Fig. 2. Systemic and cerebrovascular inflammation in rats with pancreatic expression of amyloid-forming human amylin (HIP rats).

a Cross-sectional blood amylin and glucose concentrations in HIP rats age 6–8 months (n = 6), age 10–12 months (n = 13), and age 15–16 months (n = 12). b Blood amylin concentrations in humans with dementia (DEM) vs.
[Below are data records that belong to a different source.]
Lemma repeated_update_is_single_update_witness :
  AppointmentService.updateAppointment (H := sampleLibraries)
    (<[KeyCodec.primaryKey "t1" "id-1" :=
         AppointmentService.applyPatch
           (AppointmentService.mkPatch (Some "Renamed") None None None None None None None)
           sampleLater sampleItem]> (tableAfterCreate "t1" "u1"))
    sampleEnd "t1" "id-1" "u1" "tenant-user" renameData
  = AppointmentService.updateAppointment (H := sampleLibraries)
      (tableAfterCreate "t1" "u1") sampleEnd "t1" "id-1" "u1" "tenant-user" renameData.
Proof.
  apply (repeated_update_is_single_update (H := sampleLibraries)
           (tableAfterCreate "t1" "u1") _ sampleLater sampleEnd "t1" "id-1" "u1"
           "tenant-user" renameData
           (AppointmentService.applyPatch
              (AppointmentService.mkPatch (Some "Renamed") None None None None None None
                 None) sampleLater sampleItem)).
  unfold AppointmentService.updateAppointment, AppointmentService.getAppointment.
  rewrite sampleItem_stored. reflexivity.
Defined.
HIP rats; same rats as in (n = 16) (a). c Flow cytometry sorting of circulating CD14⁺ monocytes positive for amylin in blood from same rats as in (b) (n = 10 males/group). d Confocal microscopic images of circulating monocytes stained for CD14⁺ (red) and amylin (green) in blood from the same rats as in (b) (n = 5 blood samples/group). e Interleukin (IL)-1β ELISA in plasma from HIP vs WT rats similar to groups in (b) (n = 10 males/group). f Confocal microscopic images showing IL-1β and amylin deposits in brain blood vessels in rats studied in (b) (n = 3 males/group). g IHC analysis of brain sections from HIP and WT rats from the same groups as in (c) showing vascular deposits of amylin (brown) and astroglial reactions (green stains for glial fibrillar acidic protein; GFAP) (n = 5 males/group). IHC analysis of phagocytic microglia (CD68) (h) and vascular monocyte recruitment (CD11b) (i) in brain sections from HIP vs WT rats from the same groups as in (b) (n = 10 males/group). Data are means ± SEM; unpaired t-test for all panels.